A selfie que você tira pode ser usada principalmente para alimentar bancos de dados usados para treinar câmeras de reconhecimento facial.

Essa é uma tecnologia que está sendo criticada tanto pelo estado de vigilância constante que cria quanto por, muitas vezes, funcionar de forma enviesada. “No mundo todas as nossas imagens estão sendo utilizadas para treinar essas bases de dados sem nosso consentimento. E estamos treinando tecnologias que podem nos discriminar, limitar acesso a direitos, políticas”, comenta Varón.
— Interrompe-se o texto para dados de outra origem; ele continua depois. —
Lemma kmalloc_correct_witness : kmalloc default_config 0 1025 demo_kmem = Ret None demo_kmem
  /\ exists o s', kmalloc default_config 0 1024 demo_kmem = Ret (Some o) s' /\ kmem_ok {[o := 31]} s'.
Proof.
  destruct (kmalloc_correct default_config 0 ∅ demo_kmem 1025 demo_kmem_ok) as [H _]; [lia|].
  split; [apply H; right; lia|].
  destruct (kmalloc_correct default_config 0 ∅ demo_kmem 1024 demo_kmem_ok) as [_ [(m' & E & _)|(o & s' & E & _ & K & _)]]; [lia|lia| |].
  - rewrite demo_kmem_memory in E. destruct (demo_page_available m' E).
  - exists o, s'. exact (conj E K).
Defined.

Lemma kfree_correct_witness : exists o s s', kmem_ok {[o := 3]} s /\ kfree default_config 0 (Some o) s = Ret tt s' /\ kmem_ok ∅ s'.
Proof.
  destruct demo_object as ((f, i) & s & _ & K).
  destruct (kfree_correct default_config 0 {[(f, i) := 3]} s f i 3 K) as (s' & E & K' & _); [apply lookup_singleton_eq|].
  exists (f, i), s, s'. split; [exact K|]. split; [exact E|]. rewrite delete_singleton_eq in K'. exact K'.
Defined.

Lemma objects_disjoint_witness : exists f i s, kmem_ok {[(f, i) := 3]} s /\ ~ frame_free (memory s) f.
Proof.
  destruct demo_object as ((f, i) & s & _ & K). exists f, i, s. split; [exact K|].
  apply (objects_disjoint {[(f, i) := 3]} s f i 3 f i 3 K); apply lookup_singleton_eq.
Defined.
Definition do_populate_vma (flags : Z) (base size : Z) (p : Z) : K vmstate (Z * Z) :=
  v <-- get_vma p;;
  if denied flags v then kret (-1, flags) else
  let pf := populate_flags v in
  let hbase := Z.land base (not64 (HPAGE_SIZE - 1)) in
  let hend := u64 (hbase + HPAGE_SIZE) in
  match vm_src v with
  | None =>
      if (hbase >=? vm_base v) && (hend <=? vm_end v) then
        pm (populate_region cfg cpu oom_kill_task task_pml4 hbase HPAGE_SIZE (Z.lor pf PAGE_HUGE));;;
        pm (protect_region cfg cpu oom_kill_task task_pml4 base size pf);;;
        kret (0, flags)
      else
        pm (populate_region cfg cpu oom_kill_task task_pml4 base size pf);;;
        pm (protect_region cfg cpu oom_kill_task task_pml4 base size pf);;;
        kret (0, flags)
  | Some src =>
      pm (populate_region cfg cpu oom_kill_task task_pml4 base size pf);;;
      let vma_offset := u64 (base - vm_base v) in
      in_task_space (
        if vma_offset <? vm_len v
        then user_copy base (u64 (src + vma_offset)) (Z.min size (u64 (vm_len v - vma_offset)))
        else kret tt);;;
      pm (protect_region cfg cpu oom_kill_task task_pml4 base size pf);;;
      kret (0, flags)
  end.

Definition populate_vma_range (base size flags : Z) : K vmstate Z :=
  r <-- walk_vma_range base size do_populate_vma flags;; kret (fst r).

(** ** pfault.c *)

Definition task_page_fault_handler (va flags : Z) : K vmstate Z :=
  r <-- task_find_vma va;;
  match r with
  | None => kret (- E_FAULT)
  | Some p =>
      v <-- get_vma p;;
      if va <? vm_base v then kret (- E_FAULT) else
      if flag flags PROT_WRITE && negb (flag (vm_flags v) PROT_WRITE) then kret (- E_FAULT) else
      if flag flags PROT_EXEC && negb (flag (vm_flags v) PROT_EXEC) then kret (- E_FAULT) else
      if negb (flag (vm_flags v) PROT_READ) then kret (- E_FAULT) else
      populate_vma_range (ROUNDDOWN va PAGE_SIZE) PAGE_SIZE flags
  end.

(** ** user.c *)

(** [struct user_info]: the last address covered, and the flags asked for. *)
Record vma_user_info := mk_vma_user_info { last_ : Z; want : Z }.

Definition do_check_user_vma (u : vma_user_info) (base size : Z) (p : Z) : K vmstate (Z * vma_user_info) :=
  v <-- get_vma p;;
  if vm_base v >? last_ u then kret (-1, u) else
  if negb (Z.land (vm_flags v) (want u) =? want u) then kret (-1, u) else
  kret (0, mk_vma_user_info (vm_end v) (want u)).

(** The result and [*fault_va], when it is set. *)
Definition check_user_vma_range (base size flags : Z) : K vmstate (Z * option Z) :=
  r <-- walk_vma_range base size do_check_user_vma (mk_vma_user_info base flags);;
  if negb (fst r =? 0) || (last_ (snd r) <? u64 (base + size)) then kret (-1, Some (last_ (snd r))) else kret (0, None).

(** kernel/sched/task.c *)
Definition assert_user_mem (va size flags : Z) : K vmstate unit :=
  r <-- check_user_vma_range va size flags;;
  if fst r <? 0 then task_destroy else kret tt.

(** ** syscall.c *)

Inductive vma_type := VMA_FREE | VMA_ANONYMOUS | VMA_EXECUTABLE.
Inductive vm_mapped_kind := VM_UNMAPPED | VM_4K_PAGE | VM_2M_PAGE.
Record vma_info := mk_info { vi_name : string; vi_base : Z; vi_end : Z; vi_prot : Z; vi_type : vma_type; vi_mapped : vm_mapped_kind }.
Definition cleared : vma_info := mk_info "" 0 0 0 VMA_FREE VM_UNMAPPED.
Definition sizeof_vma_info : Z := 96.

(** The result and the contents of [*info]; [None] when it was not written. *)
Definition sys_mquery (info addr : Z) : K vmstate (Z * option vma_info) :=
  assert_user_mem info sizeof_vma_info PROT_WRITE;;;
  if addr >=? USER_LIM then kret (-1, None) else
  r <-- find_vma addr;;
  match fst (fst r) with
  | None =>
      node <-- mmap_get (fun h => list_tail h None);;
      match node with
      | Some (Some q) => v <-- get_vma q;; kret (0, Some (mk_info "" (vm_end v) USER_LIM 0 VMA_FREE VM_UNMAPPED))
      | _ => kret (0, Some (mk_info "" 0 USER_LIM 0 VMA_FREE VM_UNMAPPED))
      end
  | Some p =>
      v <-- get_vma p;;
      if addr <? vm_base v then
        node <-- mmap_get (fun h => list_prev h None (Some p));;
        match node with
        | Some (Some q) => w <-- get_vma q;; kret (0, Some (mk_info "" (vm_end w) (vm_base v) 0 VMA_FREE VM_UNMAPPED))
        | _ => kret (0, Some (mk_info "" 0 (vm_base v) 0 VMA_FREE VM_UNMAPPED))
        end
      else
        r <-- pm (page_lookup task_pml4 addr);;
        mapped <-- (match r with
                    | (Some _, Some e) => x <-- pm (get_entry e);; kret (if flag x PAGE_HUGE then VM_2M_PAGE else VM_4K_PAGE)
                    | (Some _, None) => kfault
                    | (None, _) => kret VM_UNMAPPED
                    end);;
        kret (0, Some (mk_info (String.substring 0 64 (vm_name v)) (vm_base v) (vm_end v) (vm_flags v)
                         (if vm_src v then VMA_EXECUTABLE else VMA_ANONYMOUS) mapped))
  end.

Definition aligned_range (addr len : Z) : Z * Z * Z :=
  let a := ROUNDDOWN addr PAGE_SIZE in
  let e := ROUNDUP (u64 (addr + len)) PAGE_SIZE in
  (a, e, u64 (e - a)).

Definition sys_mmap (fuel : nat) (addr len prot flags fd offset : Z) : K vmstate Z :=
  let '(aligned_addr, aligned_end, aligned_size) := aligned_range addr len in
  if flag flags MAP_FIXED && (addr =? 0) then kret MAP_FAILED else
  if negb (flag flags MAP_ANONYMOUS) || negb (flag flags MAP_PRIVATE) then kret MAP_FAILED else
  if flag prot PROT_WRITE && flag prot PROT_EXEC then kret MAP_FAILED else
  if flag prot PROT_WRITE && negb (flag prot PROT_READ) then kret MAP_FAILED else
  if flag prot PROT_EXEC && negb (flag prot PROT_READ) then kret MAP_FAILED else
  if aligned_end >=? USER_LIM then kret MAP_FAILED else
  (if flag flags MAP_FIXED then remove_vma_range aligned_addr aligned_size;;; kret tt else kret tt);;;
  vma <-- add_vma fuel "user" aligned_addr aligned_size prot;;
  match vma with
  | None => kret MAP_FAILED
  | Some p =>
      v <-- get_vma p;;
      if flag flags MAP_POPULATE then
        r <-- populate_vma_range (vm_base v) aligned_size prot;;
        if r <? 0 then remove_vma vma;;; vma_free vma;;; kret MAP_FAILED else
        v <-- get_vma p;; kret (vm_base v)
      else kret (vm_base v)
  end.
No MIT, a pesquisadora Joy Buolamwini, analisou os sistemas de reconhecimento facial da Microsoft, Facebook e IBM e notou que os sistemas funcionavam melhor com homens e brancos. Na análise de erro da Microsoft, por exemplo, percebeu que o sistema errava o gênero 93,6% das vezes quando os rostos eram negros.

Há dois anos, por exemplo, o FaceApp foi acusado de ter um filtro racista. Ao prometer deixar a pessoa mais sensual, ele clareava a pele do usuário.

Na última semana, no Rio de Janeiro, uma mulher foi conduzida à delegacia porque uma câmera de reconhecimento facial a confundiu com uma suspeita de crimes. O metrô de São Paulo abriu uma licitação para a instalação de  um circuito de segurança com reconhecimento facial.

A tecnologia do reconhecimento facial está um tanto próxima de nós. E aplicativos que compartilham nossos rostos com terceiros podem acelerar seu desenvolvimento, mesmo que sem o consentimento consciente dos usuários.